The following graphs were created from real data. The first graph shows a set of data from 10 states. The x-axis indicates the percentage of people thinking the Iraq war was a good idea according to our online survey, and the y-axis indicates the same thing according to an RDD poll by CBS News. The trend line is created by linear regression and represents the machine learning model that is learned from the data.

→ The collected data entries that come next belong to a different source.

(** C27: the rows of a rerouted mission that is being driven may be delivered in any order and any number of times: no
    delivery fails, the dispatcher ends up with exactly the waypoints of the newest revision delivered, and no delivery
    of a revision it has acted on changes anything or cancels the running node. *)
Theorem reroute_acted_once (tree_at : N -> list Node) (m : Mission) (rows : list Mission) :
  dispatched_ok m -> routes (m_tree m) = routes (tree_at (st_applied_rev (m_status m))) ->
  Forall (fun row => row_for m row /\ m_tree row = tree_at (m_route_rev row)) rows ->
  exists m' cancels, deliver m rows = Ok (m', cancels)
  /\ let newest := foldl N.max (st_applied_rev (m_status m)) (m_route_rev <$> rows) in
     st_applied_rev (m_status m') = newest /\ routes (m_tree m') = routes (tree_at newest)
     /\ forall row, (m_route_rev row <= newest)%N -> row_for m' row -> update_mission_from_api m' row true = Ok (m', false).
Proof.
  intros Hm Ht Hrows. cbv zeta. revert m Hm Ht Hrows. induction rows as [|row rows IH]; intros m Hm Ht Hrows; cbn.
  - do 2 eexists. split; [done|]. split; [done|]. split; [done|]. intros row Hr Hf.
    destruct (deliver_once m row Hm Hf) as (m' & c & -> & _ & _ & _ & _ & _ & _ & H & _). by destruct (H Hr) as [-> ->].
  - apply Forall_cons in Hrows as [[Hf Hrow] Hrows]. destruct (deliver_once m row Hm Hf) as (m' & c & -> & Hm' & Hl & Hc & Hs & Ha & Hro & _).
    destruct (IH m') as (m'' & cs & -> & H1 & H2 & H3).
    + done.
    + rewrite Hro, Ha. destruct (_ <? _)%N eqn:E; [apply N.ltb_lt in E; by rewrite N.max_r, Hrow by lia|apply N.ltb_ge in E; by rewrite N.max_l by lia].
    + eapply Forall_impl; [exact Hrows|]. cbn. intros r [(R1 & R2 & R3) R4]. split; [|done]. split; [congruence|]. split; [congruence|]. etrans; [by symmetry|exact R3].
    + do 2 eexists. split; [done|]. rewrite <-Ha. done.
Qed.

Definition route_of (l : list Z) : option Route := Some {| waypoints := l; trajectory := [] |}.
Definition example_tree (rev : N) : list Node :=
  [{| n_name := "a"; n_route := route_of [1; Z.of_N rev] |}; {| n_name := "wait"; n_route := None |}; {| n_name := "b"; n_route := route_of [2] |}]%Z.
Definition example_mission (rev applied : N) : Mission := {|
  m_name := "m1"; m_life := ALIVE; m_needs_canceled := false; m_route_rev := rev; m_tree := example_tree rev; m_planned := None;
  m_fields := {| f_robot := "amr"; f_rest := [] |};
  m_status := {| st_state := RUNNING; st_started := true; st_run_id := true; st_order_rev := 0; st_applied_rev := applied; st_held := None;
    st_nodes := [("root", RUNNING); ("a", RUNNING); ("wait", PENDING); ("b", PENDING)]; st_tasks := [("a", 1%nat)] |} |}.

Lemma example_same r q : same_nodes (example_tree r) (example_tree q).
Proof. repeat (apply Forall2_cons; split; [split; [done|cbn; rewrite ?is_Some_alt; done]|]). constructor. Qed.

Lemma reroute_acted_once_witness :
  (exists m', deliver (example_mission 0 0) [example_mission 2 0; example_mission 1 0; example_mission 2 0] = Ok (m', [true; false; false]))
  /\ exists m' cancels, deliver (example_mission 0 0) [example_mission 2 0; example_mission 1 0; example_mission 2 0] = Ok (m', cancels)
     /\ routes (m_tree m') = routes (example_tree 2).
Proof.
  split; [eexists; vm_compute; reflexivity|].
  destruct (reroute_acted_once example_tree (example_mission 0 0) [example_mission 2 0; example_mission 1 0; example_mission 2 0]) as (m' & cs & E & _ & Hr & _).
  - split; [|repeat constructor; by eexists]. vm_compute. repeat constructor; intros H; repeat (apply elem_of_cons in H as [H|H]; [discriminate H|]); by apply elem_of_nil in H.
  - reflexivity.
  - repeat (apply Forall_cons; split; [split; [split; [done|split; [done|apply example_same]]|done]|]). constructor.
  - exists m', cs. split; [exact E|exact Hr].
Defined.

The second graph shows this line along with data from 13 states that were NOT used to train the machine learning model. The green line, which predicts the CBS News results from the VoteChooser.com results based on the machine learning model, is a good fit for these 13 states. The red line, which shows what results would be predicted for the CBS News results if we used the VoteChooser.com results without machine learning, is clearly a worse fit to the data. In fact, using machine learning has reduced the error per state from an average of 9.87 percentage points to 5.66 percentage points.

Our method of using artificial intelligence to combine RDD surveys with online surveys has proven to be effective in preliminary studies of several of th questions on this site. We are conducting further experiments to explore the method further. It is patent pending with patent application number 61/189,451.